-- Problem to work on --
Start at the line in the entries below that contains "(** [typeof window", stop at the line that contains "lightClass : option string;", and output exactly the lines in that span, both ends included.

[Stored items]
------------------------

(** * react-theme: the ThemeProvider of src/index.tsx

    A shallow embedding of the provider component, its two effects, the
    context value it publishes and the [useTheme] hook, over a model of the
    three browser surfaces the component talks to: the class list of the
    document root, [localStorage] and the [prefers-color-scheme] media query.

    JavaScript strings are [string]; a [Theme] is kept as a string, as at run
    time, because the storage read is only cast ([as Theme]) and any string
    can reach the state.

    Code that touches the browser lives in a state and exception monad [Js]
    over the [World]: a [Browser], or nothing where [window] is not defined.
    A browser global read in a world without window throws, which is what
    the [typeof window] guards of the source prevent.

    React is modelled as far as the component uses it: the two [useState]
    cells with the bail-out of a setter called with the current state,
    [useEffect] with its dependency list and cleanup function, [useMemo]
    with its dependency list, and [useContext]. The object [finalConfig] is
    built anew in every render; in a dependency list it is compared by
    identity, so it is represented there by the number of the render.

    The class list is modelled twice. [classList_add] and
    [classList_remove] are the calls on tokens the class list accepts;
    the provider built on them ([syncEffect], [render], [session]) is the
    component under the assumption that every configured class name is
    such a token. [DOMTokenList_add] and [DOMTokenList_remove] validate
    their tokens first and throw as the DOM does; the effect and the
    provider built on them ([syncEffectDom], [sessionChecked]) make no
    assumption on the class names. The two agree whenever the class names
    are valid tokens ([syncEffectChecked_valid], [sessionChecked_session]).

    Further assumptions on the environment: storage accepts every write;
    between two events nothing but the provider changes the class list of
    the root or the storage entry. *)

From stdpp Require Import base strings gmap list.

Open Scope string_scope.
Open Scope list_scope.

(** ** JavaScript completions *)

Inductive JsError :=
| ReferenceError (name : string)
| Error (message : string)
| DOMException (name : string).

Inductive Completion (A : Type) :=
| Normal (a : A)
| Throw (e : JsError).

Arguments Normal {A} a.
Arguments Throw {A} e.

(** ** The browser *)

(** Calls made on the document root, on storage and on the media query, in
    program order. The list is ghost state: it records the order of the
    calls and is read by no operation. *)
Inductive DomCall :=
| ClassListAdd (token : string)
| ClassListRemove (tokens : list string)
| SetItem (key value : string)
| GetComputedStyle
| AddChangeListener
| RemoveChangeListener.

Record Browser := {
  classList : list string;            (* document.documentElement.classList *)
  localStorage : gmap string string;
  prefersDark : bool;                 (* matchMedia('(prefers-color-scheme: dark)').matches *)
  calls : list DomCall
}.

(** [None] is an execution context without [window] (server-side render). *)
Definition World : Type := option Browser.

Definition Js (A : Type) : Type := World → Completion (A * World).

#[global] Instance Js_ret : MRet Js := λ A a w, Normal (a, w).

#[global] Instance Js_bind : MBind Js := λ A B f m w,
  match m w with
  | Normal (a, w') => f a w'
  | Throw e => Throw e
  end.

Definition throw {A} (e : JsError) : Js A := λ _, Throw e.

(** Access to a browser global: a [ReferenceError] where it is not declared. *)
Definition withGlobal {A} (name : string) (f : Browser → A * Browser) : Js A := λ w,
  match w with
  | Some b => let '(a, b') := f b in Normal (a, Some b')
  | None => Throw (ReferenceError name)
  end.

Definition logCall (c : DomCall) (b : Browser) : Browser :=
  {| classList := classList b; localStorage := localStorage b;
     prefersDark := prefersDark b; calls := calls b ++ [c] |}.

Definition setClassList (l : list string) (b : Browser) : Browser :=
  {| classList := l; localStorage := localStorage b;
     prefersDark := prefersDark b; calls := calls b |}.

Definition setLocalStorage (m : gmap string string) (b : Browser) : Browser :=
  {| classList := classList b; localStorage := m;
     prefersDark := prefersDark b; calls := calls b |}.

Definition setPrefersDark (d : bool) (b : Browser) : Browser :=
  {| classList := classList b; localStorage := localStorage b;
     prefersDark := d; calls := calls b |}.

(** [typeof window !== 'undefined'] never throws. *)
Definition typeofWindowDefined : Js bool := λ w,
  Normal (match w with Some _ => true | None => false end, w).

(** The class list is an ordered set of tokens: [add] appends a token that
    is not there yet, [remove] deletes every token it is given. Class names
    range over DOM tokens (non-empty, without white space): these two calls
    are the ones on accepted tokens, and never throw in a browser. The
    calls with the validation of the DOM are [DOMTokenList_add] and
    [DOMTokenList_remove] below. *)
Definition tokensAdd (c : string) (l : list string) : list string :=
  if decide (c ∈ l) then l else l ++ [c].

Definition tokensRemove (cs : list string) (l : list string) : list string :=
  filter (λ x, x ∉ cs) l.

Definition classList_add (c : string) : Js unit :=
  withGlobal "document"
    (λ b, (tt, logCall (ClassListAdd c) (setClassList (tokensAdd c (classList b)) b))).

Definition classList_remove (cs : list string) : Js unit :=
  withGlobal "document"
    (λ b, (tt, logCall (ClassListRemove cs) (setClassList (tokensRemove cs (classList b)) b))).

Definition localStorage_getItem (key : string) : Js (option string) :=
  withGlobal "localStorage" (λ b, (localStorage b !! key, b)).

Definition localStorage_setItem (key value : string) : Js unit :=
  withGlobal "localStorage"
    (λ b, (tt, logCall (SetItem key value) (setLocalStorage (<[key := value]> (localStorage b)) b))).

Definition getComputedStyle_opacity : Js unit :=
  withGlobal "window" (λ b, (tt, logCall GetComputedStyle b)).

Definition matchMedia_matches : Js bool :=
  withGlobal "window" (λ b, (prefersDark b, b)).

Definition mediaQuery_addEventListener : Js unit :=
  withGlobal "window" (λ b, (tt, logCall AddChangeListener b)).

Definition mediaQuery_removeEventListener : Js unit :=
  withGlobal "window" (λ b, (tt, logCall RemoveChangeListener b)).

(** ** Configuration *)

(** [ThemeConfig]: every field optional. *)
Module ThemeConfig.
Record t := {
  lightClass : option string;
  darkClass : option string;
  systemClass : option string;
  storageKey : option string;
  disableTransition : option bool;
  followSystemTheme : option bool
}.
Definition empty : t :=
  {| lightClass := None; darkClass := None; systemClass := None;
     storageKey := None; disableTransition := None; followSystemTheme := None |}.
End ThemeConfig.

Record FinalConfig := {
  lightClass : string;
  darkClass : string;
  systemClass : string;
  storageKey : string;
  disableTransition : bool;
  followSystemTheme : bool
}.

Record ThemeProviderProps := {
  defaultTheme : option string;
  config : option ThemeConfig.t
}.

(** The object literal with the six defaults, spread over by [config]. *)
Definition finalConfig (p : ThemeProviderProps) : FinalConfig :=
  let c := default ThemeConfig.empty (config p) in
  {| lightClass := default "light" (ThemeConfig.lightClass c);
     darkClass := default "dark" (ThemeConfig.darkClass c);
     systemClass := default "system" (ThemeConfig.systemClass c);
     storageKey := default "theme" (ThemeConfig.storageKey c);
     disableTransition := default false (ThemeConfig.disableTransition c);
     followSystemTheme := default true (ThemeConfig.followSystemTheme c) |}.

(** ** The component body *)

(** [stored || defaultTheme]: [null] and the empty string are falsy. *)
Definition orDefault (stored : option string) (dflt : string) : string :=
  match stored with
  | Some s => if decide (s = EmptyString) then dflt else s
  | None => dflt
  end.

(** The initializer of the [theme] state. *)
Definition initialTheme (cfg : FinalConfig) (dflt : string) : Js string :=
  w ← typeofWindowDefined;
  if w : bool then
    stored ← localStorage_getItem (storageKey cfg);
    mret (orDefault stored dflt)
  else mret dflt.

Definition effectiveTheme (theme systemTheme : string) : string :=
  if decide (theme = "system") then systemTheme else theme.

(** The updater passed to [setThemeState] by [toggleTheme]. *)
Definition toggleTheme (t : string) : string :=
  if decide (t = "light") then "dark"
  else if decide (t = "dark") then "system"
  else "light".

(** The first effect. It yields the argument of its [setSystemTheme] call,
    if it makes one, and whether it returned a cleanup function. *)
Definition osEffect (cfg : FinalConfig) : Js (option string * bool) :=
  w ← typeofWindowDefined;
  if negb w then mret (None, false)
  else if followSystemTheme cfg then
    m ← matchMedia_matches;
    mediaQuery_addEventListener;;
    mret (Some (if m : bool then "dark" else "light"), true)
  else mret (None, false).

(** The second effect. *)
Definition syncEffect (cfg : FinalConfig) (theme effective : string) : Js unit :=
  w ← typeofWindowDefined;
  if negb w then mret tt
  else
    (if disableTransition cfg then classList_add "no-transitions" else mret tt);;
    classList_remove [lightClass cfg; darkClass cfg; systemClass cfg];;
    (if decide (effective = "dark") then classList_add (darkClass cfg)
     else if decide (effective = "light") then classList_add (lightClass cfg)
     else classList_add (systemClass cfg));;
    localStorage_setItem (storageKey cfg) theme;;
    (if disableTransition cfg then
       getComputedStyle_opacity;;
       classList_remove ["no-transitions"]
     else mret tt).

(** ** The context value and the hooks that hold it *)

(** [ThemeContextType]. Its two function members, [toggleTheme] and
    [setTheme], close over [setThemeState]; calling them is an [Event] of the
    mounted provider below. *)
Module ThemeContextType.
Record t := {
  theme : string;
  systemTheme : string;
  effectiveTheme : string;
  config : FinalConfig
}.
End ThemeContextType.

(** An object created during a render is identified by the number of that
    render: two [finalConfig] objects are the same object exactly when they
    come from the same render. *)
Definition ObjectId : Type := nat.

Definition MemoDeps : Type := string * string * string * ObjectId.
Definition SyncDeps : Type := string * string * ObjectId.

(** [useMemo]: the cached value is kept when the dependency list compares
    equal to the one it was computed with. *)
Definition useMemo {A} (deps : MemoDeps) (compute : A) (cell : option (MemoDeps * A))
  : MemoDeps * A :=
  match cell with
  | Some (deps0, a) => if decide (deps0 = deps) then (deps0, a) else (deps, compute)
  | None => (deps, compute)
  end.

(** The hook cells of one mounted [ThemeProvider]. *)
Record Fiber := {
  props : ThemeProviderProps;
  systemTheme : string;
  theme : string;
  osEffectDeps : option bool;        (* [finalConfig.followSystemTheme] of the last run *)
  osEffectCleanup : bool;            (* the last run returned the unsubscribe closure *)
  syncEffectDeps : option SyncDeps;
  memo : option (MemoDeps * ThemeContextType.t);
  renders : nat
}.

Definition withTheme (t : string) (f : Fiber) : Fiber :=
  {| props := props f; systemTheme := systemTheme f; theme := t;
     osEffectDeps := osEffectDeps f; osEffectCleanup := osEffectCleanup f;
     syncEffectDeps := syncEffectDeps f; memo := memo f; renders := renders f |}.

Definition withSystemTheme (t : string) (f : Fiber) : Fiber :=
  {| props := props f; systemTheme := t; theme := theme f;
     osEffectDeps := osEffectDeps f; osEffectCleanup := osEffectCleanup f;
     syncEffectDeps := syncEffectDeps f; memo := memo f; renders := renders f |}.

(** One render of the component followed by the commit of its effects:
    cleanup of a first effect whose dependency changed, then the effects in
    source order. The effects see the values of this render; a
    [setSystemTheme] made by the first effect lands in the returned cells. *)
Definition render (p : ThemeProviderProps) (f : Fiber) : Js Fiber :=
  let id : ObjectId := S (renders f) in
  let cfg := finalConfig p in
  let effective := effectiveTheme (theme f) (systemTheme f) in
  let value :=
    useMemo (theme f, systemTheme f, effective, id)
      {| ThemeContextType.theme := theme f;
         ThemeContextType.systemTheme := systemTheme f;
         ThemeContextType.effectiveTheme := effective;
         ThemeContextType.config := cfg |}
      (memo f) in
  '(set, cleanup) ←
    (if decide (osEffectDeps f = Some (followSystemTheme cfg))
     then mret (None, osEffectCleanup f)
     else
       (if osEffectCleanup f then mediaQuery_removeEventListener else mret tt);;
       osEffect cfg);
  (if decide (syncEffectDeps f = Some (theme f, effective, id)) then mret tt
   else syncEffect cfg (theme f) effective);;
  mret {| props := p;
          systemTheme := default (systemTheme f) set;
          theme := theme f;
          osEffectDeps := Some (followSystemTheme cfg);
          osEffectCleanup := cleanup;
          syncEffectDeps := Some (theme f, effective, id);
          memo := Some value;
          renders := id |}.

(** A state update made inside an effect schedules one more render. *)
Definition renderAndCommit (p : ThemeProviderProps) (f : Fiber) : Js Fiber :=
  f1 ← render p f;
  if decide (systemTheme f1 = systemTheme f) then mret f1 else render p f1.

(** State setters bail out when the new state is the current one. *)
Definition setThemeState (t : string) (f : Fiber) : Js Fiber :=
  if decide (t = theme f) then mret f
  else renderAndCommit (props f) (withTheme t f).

------------------------

-- Response area --
(** [typeof window !== 'undefined'] never throws. *)
Definition typeofWindowDefined : Js bool := λ w,
  Normal (match w with Some _ => true | None => false end, w).

(** The class list is an ordered set of tokens: [add] appends a token that
    is not there yet, [remove] deletes every token it is given. Class names
    range over DOM tokens (non-empty, without white space): these two calls
    are the ones on accepted tokens, and never throw in a browser. The
    calls with the validation of the DOM are [DOMTokenList_add] and
    [DOMTokenList_remove] below. *)
Definition tokensAdd (c : string) (l : list string) : list string :=
  if decide (c ∈ l) then l else l ++ [c].

Definition tokensRemove (cs : list string) (l : list string) : list string :=
  filter (λ x, x ∉ cs) l.

Definition classList_add (c : string) : Js unit :=
  withGlobal "document"
    (λ b, (tt, logCall (ClassListAdd c) (setClassList (tokensAdd c (classList b)) b))).

Definition classList_remove (cs : list string) : Js unit :=
  withGlobal "document"
    (λ b, (tt, logCall (ClassListRemove cs) (setClassList (tokensRemove cs (classList b)) b))).

Definition localStorage_getItem (key : string) : Js (option string) :=
  withGlobal "localStorage" (λ b, (localStorage b !! key, b)).

Definition localStorage_setItem (key value : string) : Js unit :=
  withGlobal "localStorage"
    (λ b, (tt, logCall (SetItem key value) (setLocalStorage (<[key := value]> (localStorage b)) b))).

Definition getComputedStyle_opacity : Js unit :=
  withGlobal "window" (λ b, (tt, logCall GetComputedStyle b)).

Definition matchMedia_matches : Js bool :=
  withGlobal "window" (λ b, (prefersDark b, b)).

Definition mediaQuery_addEventListener : Js unit :=
  withGlobal "window" (λ b, (tt, logCall AddChangeListener b)).

Definition mediaQuery_removeEventListener : Js unit :=
  withGlobal "window" (λ b, (tt, logCall RemoveChangeListener b)).

(** ** Configuration *)

(** [ThemeConfig]: every field optional. *)
Module ThemeConfig.
Record t := {
  lightClass : option string;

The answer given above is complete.